気象学
テーパリングクラウド:特徴・発生メカニズムと気象用語としての扱い

梅雨や秋雨の時期に現れる毛筆型・にんじん状の雨雲「テーパリングクラウド」の特徴、発生メカニズム、気象庁における用語の扱いについて解説します。
📌 主なポイント
- ✓テーパリングクラウドは、毛筆型やにんじん状(逆三角形)をした雨雲であり、線状エコーの一種である。
- ✓気象庁の予報用語としては使用を控えることとされており、解説用語では「にんじん状の雲」と呼ばれる。
- ✓上空の乾燥と下層の湿潤、暖湿流の流入といった成層不安定な条件下で発生し、豪雨の原因となる。

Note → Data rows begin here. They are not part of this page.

(** X14. The handler takes the text "rescheduled" for the mark of a
    scheduled retry wherever it comes from: when the model itself
    answers with that text, the run returns status 200 with the body
    "Event scheduled.", having made no request to the scheduler, the
    object store or the notification topic. *)
Theorem model_text_rescheduled rt w event context bucket topic
    finding_id finding entities answer text d block rest t :
  configured w bucket topic ->
  enriched w event finding_id finding entities t ->
  respond w t (analysis_request rt w finding entities) = Ok answer ->
  py_getitem answer (lit "body") = Ok (PStr text) ->
  json_loads rt text = Some (PDict d) ->
  dict_get (lit "content") d = Some (PList (PDict block :: rest)) ->
  dict_get (lit "text") block = Some (PStr (lit "rescheduled")) ->
  lambda_handler rt w event context []
  = (Ok {| statusCode := 200;
           body := json_dumps rt (PStr (lit "Event scheduled.")) |},
     t ++ [analysis_request rt w finding entities]).
Proof.
  intros Hcfg Hen Hr Hb Hl Hc Ht.
  assert (Hai : invoke_bedrock_model rt w bedrock_runtime
                  (convert_to_json_serializable rt finding)
                  (convert_to_json_serializable rt entities) event context t
                = (Ok (PStr (lit "rescheduled")),
                   t ++ [analysis_request rt w finding entities])).
  { rewrite (invoke_bedrock_model_answered _ _ _ _ _ _ _ _ _ _ Hr Hb Hl).
    cbn [py_get]. rewrite Hc. cbn [py_first py_get]. now rewrite Ht. }
  rewrite (lambda_handler_process _ _ _ _ _ _ _ Hcfg).
  rewrite (process_enriched _ _ _ _ _ _ _ _ _ _ Hen).
  rewrite (bind_Ok _ _ _ _ _ Hai). unfold after_analysis, eq_str.
  now rewrite str_eqb_refl.
Qed.

Lemma sample_enriched_event severity model scheduler event :
  carries_ids event (PStr Sample.FINDING_ID) (PStr Sample.DETECTOR_ID) ->
  lt_4_0 severity = Ok false ->
  enriched (Sample.world_with Sample.environment severity model scheduler)
    event (PStr Sample.FINDING_ID) (Sample.finding severity)
    Sample.MEMBER_DETAILS Sample.enrichment_requests.
Proof.
  intros Hids H. exists (PStr Sample.DETECTOR_ID), severity, (PStr (lit "test_graph_arn")).
  do 2 eexists. split; [exact Hids |].
  repeat split; try reflexivity. assumption.
Defined.

Lemma throttled_without_account_witness :
  lambda_handler Sample.runtime
    (Sample.world_with Sample.environment (PFloat 4.0) Sample.throttled (Ok PNone))
    (PDict [(lit "region", PStr Sample.REGION); (lit "detail", Sample.detail [])])
    Sample.context []
  = (Ok {| statusCode := 500;
           body := Sample.dumps
                     (PStr (lit "Error in processing: "
                            ++ lit "Invalid event structure")) |},
     Sample.enrichment_requests
     ++ [analysis_request Sample.runtime
           (Sample.world_with Sample.environment (PFloat 4.0) Sample.throttled (Ok PNone))
           (Sample.finding (PFloat 4.0)) Sample.MEMBER_DETAILS]).
Proof.
  apply (throttled_without_account Sample.runtime
           (Sample.world_with Sample.environment (PFloat 4.0) Sample.throttled (Ok PNone))
           (PDict [(lit "region", PStr Sample.REGION); (lit "detail", Sample.detail [])])
           Sample.context Sample.S3_BUCKET_NAME Sample.SNS_TOPIC_ARN
           (PStr Sample.FINDING_ID) (Sample.finding (PFloat 4.0)) Sample.MEMBER_DETAILS
           [(lit "region", PStr Sample.REGION); (lit "detail", Sample.detail [])]).
  - repeat split; try reflexivity; discriminate.
  - apply sample_enriched_event; [| reflexivity].
    do 2 eexists. repeat split; reflexivity.
  - reflexivity.
  - reflexivity.
  - left. reflexivity.
Defined.

Lemma model_text_rescheduled_witness :
  lambda_handler
    (runtime_parsing
       (PDict [(lit "content", PList [PDict [(lit "text", PStr (lit "rescheduled"))]])]))
    (Sample.world_with Sample.environment (PInt 6)
       (Sample.answer_of (lit "{}")) (Ok PNone))
    Sample.EVENT Sample.context []
  = (Ok {| statusCode := 200;
           body := Sample.dumps (PStr (lit "Event scheduled.")) |},
     Sample.enrichment_requests
     ++ [analysis_request
           (runtime_parsing
              (PDict [(lit "content",
                        PList [PDict [(lit "text", PStr (lit "rescheduled"))]])]))
           (Sample.world_with Sample.environment (PInt 6)
              (Sample.answer_of (lit "{}")) (Ok PNone))
           (Sample.finding (PInt 6)) Sample.MEMBER_DETAILS]).
Proof.
  apply (model_text_rescheduled
           (runtime_parsing
              (PDict [(lit "content",
                        PList [PDict [(lit "text", PStr (lit "rescheduled"))]])]))
           (Sample.world_with Sample.environment (PInt 6)
              (Sample.answer_of (lit "{}")) (Ok PNone))
           Sample.EVENT Sample.context Sample.S3_BUCKET_NAME Sample.SNS_TOPIC_ARN
           (PStr Sample.FINDING_ID) (Sample.finding (PInt 6)) Sample.MEMBER_DETAILS
           (PDict [(lit "body", PStr (lit "{}"))]) (lit "{}")
           [(lit "content", PList [PDict [(lit "text", PStr (lit "rescheduled"))]])]
           [(lit "text", PStr (lit "rescheduled"))] []).
  - repeat split; try reflexivity; discriminate.
  - apply sample_enriched_event; [apply sample_carries_ids | reflexivity].
  - reflexivity.
  - reflexivity.
  - reflexivity.
  - reflexivity.
  - reflexivity.
Defined.
(** ** [sorted(...)[0]] for keys of one class *)

Section SortedBy.
Variable cls : skey -> Prop.
Hypothesis cls_same : forall a b, cls a -> cls b -> same_class a b = true.
Hypothesis cls_ordered : forall a, cls a -> a <> SList.
Hypothesis cls_asym :
  forall a b, cls a -> cls b -> skey_ltb a b = true -> skey_ltb b a = false.
Hypothesis cls_cotrans : forall a b c, cls a -> cls b -> cls c ->
  skey_ltb a c = true -> skey_ltb a b = true \/ skey_ltb b c = true.

Variable key : pyval -> res skey.
Variable kf : pyval -> skey.

Lemma sorted_decorated (reverse : bool) (np : list pyval) :
  (2 <= length np)%nat ->
  (forall c, In c np -> key c = Val (kf c) /\ cls (kf c)) ->
  py_sorted key reverse np
  = Val (map snd (sort_decorated skey_ltb reverse (map (fun c => (kf c, c)) np))).
Proof.
  intros Hlen Hk. unfold py_sorted.
  rewrite (mapM_map key kf np)
    by (apply Forall_forall; intros c Hc; now apply Hk).
  cbn [rbind]. destruct np as [|c1 [|c2 np']]; try (simpl in Hlen; lia).
  set (np := c1 :: c2 :: np') in *.
  change (map kf np) with (kf c1 :: kf c2 :: map kf np'). cbv beta iota.
  change (kf c1 :: kf c2 :: map kf np') with (map kf np).
  assert (Hcls : forallb (same_class (kf c1)) (map kf np) = true).
  { apply forallb_forall. intros k Hin. apply in_map_iff in Hin as [c [<- Hc]].
    apply cls_same; [apply Hk; now left|now apply Hk]. }
  rewrite Hcls, combine_map_self.
  pose proof (cls_ordered (kf c1) (proj2 (Hk c1 (or_introl eq_refl)))) as Hno.
  destruct (kf c1); try reflexivity. contradiction.
Qed.
Lemma matches_Cat r1 r2 prev w t :
  matches U fl (Cat r1 r2) prev w t
  <-> exists w1 w2, w = w1 ++ w2 /\ matches U fl r1 prev w1 (w2 ++ t)
                    /\ matches U fl r2 (last_of prev w1) w2 t.
Proof. reflexivity. Qed.

End SearchFacts.

Section DigitLines.
Variable U : unicode_db.

Lemma at_eol_multiline (t : text) :
  at_eol MULTILINE t = true <-> t = [] \/ exists t', t = NL :: t'.
Proof.
  destruct t as [|c t]; cbn.
  - split; auto.
  - rewrite andb_true_r, N.eqb_eq. split.
    + intros ->. eauto.
    + intros [|[t' [= -> _]]]; [discriminate|reflexivity].
Qed.

Lemma at_eol_take (t : text) :
  at_eol MULTILINE t = true -> take_while not_nl t = [].
Proof. intros H. apply at_eol_multiline in H as [->|[t' ->]]; reflexivity. Qed.

Lemma at_eol_drop_digits (t : text) :
  at_eol MULTILINE t = true -> drop_while (is_digit U) t = t.
Proof. intros H. apply at_eol_multiline in H as [->|[t' ->]]; reflexivity. Qed.

Lemma at_eol_drop_nl (x : text) :
  at_eol MULTILINE (drop_while not_nl x) = true.
Proof.
  apply at_eol_multiline. destruct (drop_while not_nl x) as [|c t] eqn:E; [now left|].
  right. exists t. f_equal.
  assert (not_nl c = false) as H by (eapply drop_while_head; now rewrite E).
  unfold not_nl in H. apply negb_false_iff, N.eqb_eq in H. exact H.
Qed.

Lemma spaces_then_eol_drop_digits (w t : text) :
  forallb is_space w = true -> at_eol MULTILINE t = true ->
  drop_while (is_digit U) (w ++ t) = w ++ t.
Proof.
  intros Hw Ht. destruct w as [|c w]; [now apply at_eol_drop_digits|].
  cbn in *. apply andb_true_iff in Hw as [Hc _].
  now rewrite (space_not_digit U c Hc).
Qed.

(** The pieces matched by [^\s*\d+\s*$]. *)
Lemma digit_line_inv prev w t :
  matches U MULTILINE Patterns.digit_line prev w t ->
  w <> [] /\ at_bol MULTILINE prev = true /\ at_eol MULTILINE t = true
  /\ exists ws ds ws2,
       w = ws ++ ds ++ ws2 /\ forallb is_space ws = true
       /\ ds <> [] /\ forallb (is_digit U) ds = true
       /\ forallb is_space ws2 = true.
Proof.
  unfold Patterns.digit_line.
  intros (w0 & w1 & -> & (-> & Hbol) & M). cbn [app] in *.
  apply matches_Cat in M as (ws & w2 & -> & Hws & M).
  apply matches_star_cls in Hws.
  apply matches_Cat in M as (ds & w3 & -> & Hds & M).
  apply matches_plus_cls in Hds as [Hne Hds].
  apply matches_Cat in M as (ws2 & w4 & -> & Hws2 & (-> & Heol)).
  apply matches_star_cls in Hws2. rewrite app_nil_r.
  split; [|split; [exact Hbol|split; [exact Heol|]]].
  - destruct ws; [destruct ds; [congruence|discriminate]|discriminate].
  - exists ws, ds, ws2. auto.
Qed.

Lemma digit_line_shape (ws ds ws2 t : text) :
  forallb is_space ws = true -> ds <> [] -> forallb (is_digit U) ds = true ->
  forallb is_space ws2 = true -> at_eol MULTILINE t = true ->
  digit_line_at U (ws ++ ds ++ ws2 ++ t) = true.
Proof.
  intros Hws Hne Hds Hws2 Ht. unfold digit_line_at.
  rewrite drop_while_app, Hws.
  destruct ds as [|d ds]; [congruence|]. cbn in Hds.
  apply andb_true_iff in Hds as [Hd Hds].
  cbn [app drop_while]. rewrite (digit_not_space U d Hd).
  cbn [starts_with drop_while]. rewrite Hd. cbn [andb].
  rewrite drop_while_app, Hds, spaces_then_eol_drop_digits by assumption.
  rewrite take_while_app, (at_eol_take t Ht), app_nil_r.
  destruct (forallb not_nl ws2); [exact Hws2|].
  now apply forallb_take_while.
Qed.

Lemma digit_line_matches prev x :
  is_Some (match_here U MULTILINE Patterns.digit_line false prev x)
  <-> dl_here U prev x = true.
Proof.
  rewrite match_here_iff. unfold dl_here. rewrite andb_true_iff. split.
  - intros (w & t & -> & M).
    apply digit_line_inv in M as (_ & Hbol & Heol & ws & ds & ws2 & -> & H).
    split; [exact Hbol|]. rewrite <- !app_assoc.
    destruct H as (? & ? & ? & ?). now apply digit_line_shape.
  - intros [Hbol H]. unfold digit_line_at in H.
    apply andb_true_iff in H as [Hd Hs].
    set (x1 := drop_while is_space x) in *.
    set (x2 := drop_while (is_digit U) x1) in *.
    exists (take_while is_space x ++ take_while (is_digit U) x1 ++ take_while not_nl x2),
           (drop_while not_nl x2).
    split.
    + rewrite <- !app_assoc. unfold x2, x1. now rewrite !take_drop_while.
    + unfold Patterns.digit_line.
      exists [], (take_while is_space x ++ take_while (is_digit U) x1
                  ++ take_while not_nl x2).
      split; [reflexivity|]. split; [now split|].
      apply matches_Cat. eexists _, _. split; [reflexivity|].
      split; [apply matches_star_cls, take_while_all|].
      apply matches_Cat. eexists _, _. split; [reflexivity|].
      split; [apply matches_plus_cls; split;
              [now apply starts_with_take|apply take_while_all]|].
      apply matches_Cat. exists (take_while not_nl x2), [].
      split; [now rewrite app_nil_r|].
      split; [apply matches_star_cls, Hs|].
      split; [reflexivity|apply at_eol_drop_nl].
Qed.

Lemma digit_line_nonempty : nonempty_pat U MULTILINE Patterns.digit_line.
Proof. intros prev w t M. now apply digit_line_inv in M. Qed.

Lemma digit_line_search prev x :
  search_from U MULTILINE Patterns.digit_line prev x = exists_at (dl_here U) prev x.
Proof. apply search_from_exists_at, digit_line_matches. Qed.

End DigitLines.

Section DigitLinePass.
Variable U : unicode_db.

Local Abbreviation F := (resub U MULTILINE Patterns.digit_line []).

Lemma at_bol_multiline_some c : at_bol MULTILINE (Some c) = (c =? NL).
Proof. reflexivity. Qed.

Lemma digit_not_nl c : is_digit U c = true -> not_nl c = true.
Proof.
  intros H. unfold not_nl. destruct (N.eqb_spec c NL) as [->|]; [|reflexivity].
  discriminate H.
Qed.

(** Inside a line nothing is deleted: the pass copies the text up to the
    next line break. *)
Lemma dl_pass_line prev rest :
  at_bol MULTILINE prev = false ->
  take_while not_nl (F prev rest) = take_while not_nl rest.
Proof.
  apply (resub_ind U MULTILINE Patterns.digit_line []
           (fun p rest out => at_bol MULTILINE p = false ->
                              take_while not_nl out = take_while not_nl rest)).
  - apply digit_line_nonempty.
  - reflexivity.
  - intros p c t _ IH _. cbn [take_while].
    destruct (not_nl c) eqn:E; [|reflexivity]. f_equal. apply IH.
    rewrite at_bol_multiline_some. unfold not_nl in E.
    now apply negb_true_iff in E.
  - intros p w t _ M _ _ Hb. apply digit_line_inv in M as (_ & Hb' & _). congruence.
Qed.

Lemma take_drop_digit_nl (y : text) :
  take_while not_nl (drop_while (is_digit U) y)
  = drop_while (is_digit U) (take_while not_nl y).
Proof.
  induction y as [|c y IH]; [reflexivity|]. cbn [drop_while take_while].
  destruct (is_digit U c) eqn:D.
  - rewrite (digit_not_nl c D). cbn [drop_while]. now rewrite D.
  - cbn [take_while]. destruct (not_nl c); [|reflexivity].
    cbn [drop_while]. now rewrite D.
Qed.

Lemma digit_line_at_space c (x : text) :
  is_space c = true -> digit_line_at U (c :: x) = digit_line_at U x.
Proof. intros H. unfold digit_line_at. cbn [drop_while]. now rewrite H. Qed.

Lemma digit_line_at_digit c (x : text) :
  is_digit U c = true ->
  digit_line_at U (c :: x)
  = forallb is_space (drop_while (is_digit U) (take_while not_nl x)).
Proof.
  intros H. unfold digit_line_at. cbn [drop_while].
  rewrite (digit_not_space U c H). cbn [starts_with drop_while].
  rewrite H. cbn [andb]. now rewrite take_drop_digit_nl.
Qed.

Lemma digit_line_at_other c (x : text) :
  is_space c = false -> is_digit U c = false -> digit_line_at U (c :: x) = false.
Proof.
  intros H1 H2. unfold digit_line_at. cbn [drop_while]. rewrite H1.
  cbn [starts_with]. now rewrite H2.
Qed.

(** An isolated number at the start of the output was one in the input. *)
Lemma dl_pass_start prev rest :
  digit_line_at U (F prev rest) = true -> digit_line_at U rest = true.
Proof.
  apply (resub_ind U MULTILINE Patterns.digit_line []
           (fun p rest out => digit_line_at U out = true ->
                              digit_line_at U rest = true)).
  - apply digit_line_nonempty.
  - discriminate.
  - intros p c t _ IH H.
    destruct (is_space c) eqn:S.
    + rewrite digit_line_at_space in * by assumption. auto.
    + destruct (is_digit U c) eqn:D.
      * rewrite digit_line_at_digit in * by assumption.
        rewrite dl_pass_line in H; [exact H|].
        rewrite at_bol_multiline_some. apply digit_not_nl in D.
        unfold not_nl in D. now apply negb_true_iff in D.
      * now rewrite digit_line_at_other in H.
  - intros p w t _ M _ _ _.
    apply digit_line_inv in M as (_ & _ & Heol & ws & ds & ws2 & -> & H).
    rewrite <- !app_assoc. destruct H as (? & ? & ? & ?).
    now apply digit_line_shape.
Qed.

- ✓雲の持続時間は最大でおおよそ10時間程度である。
テーパリングクラウド(Tapering cloud)とは、梅雨や秋雨の時期などに現れる、毛筆型やにんじん型(逆三角形)をした特徴的な形状を持つ雨雲の総称である。英語の「taper(先の尖った)」に由来する名称であり、線状エコーの一種として知られている。

気象庁における用語の扱い
気象庁が発表する天気予報などの予報用語において、「テーパリングクラウド」という言葉の使用は控えることとされている。一般向けの解説や気象解説においては、より分かりやすい表現として「にんじん状の雲」という用語が用いられている。
気象学的特徴と影響
テーパリングクラウドの下部や、積乱雲・かなとこ雲の上部にある巻雲の下では、激しい雨、落雷、突風といった激しい気象現象が頻発しやすい。これがしばしば局地的な豪雨の原因となる。
雲全体の水平移動速度は大きくないものの、対流域内における上昇気流の速度は非常に大きいという特徴を持つ。
発生メカニズム
この雲は、大気が成層不安定の状態にあるときに効率よく発生する。具体的な条件としては以下の要素が挙げられる。
- 上空の乾燥した空気と、下層の湿った空気の存在
- 上空での西風の吹走と発散
- 下層での暖湿流の移流と収束
雲の先端部分では常に新しい積乱雲が生まれ続け、後部には世代交代により復活した雲が並ぶ構造をしている。雲の持続時間は最大でおおよそ10時間程度である。
移動パターン
テーパリングクラウドの挙動にはいくつかのパターンが確認されている。
- 先端部分は位置を変えず、雲が次々とわき続けて後方だけが広がっていくパターン
- 雲の塊全体が上層の風に合わせて移動するパターン
- 風上側に向かって雲の発生源がさらに広がっていくパターン
ただし、局地的な積乱雲と同様に、この雲が具体的にどこで発生するかを正確に予測することは極めて難しい。ただし、発生の約1日前程度であれば、こうした気象状況が整うおおよその地域を予測することは可能である。
よくある質問
テーパリングクラウドとはどのような雲ですか?
梅雨や秋雨の時期などに現れる、毛筆型やにんじん型(逆三角形)をした雨雲のことです。線状エコーの一種であり、激しい雨や突風をもたらすことがあります。
気象庁の天気予報で「テーパリングクラウド」という言葉は使われますか?
気象庁の予報用語としては使用を控えることとされており、解説用語としては「にんじん状の雲」という表現が用いられます。
テーパリングクラウドはどのような気象条件で発生しますか?
上空に乾燥した空気、下層に湿った空気が存在する成層不安定な状態で発生します。下層での暖湿流の流入や、上空での西風による発散などが揃うことで効率よく形成されます。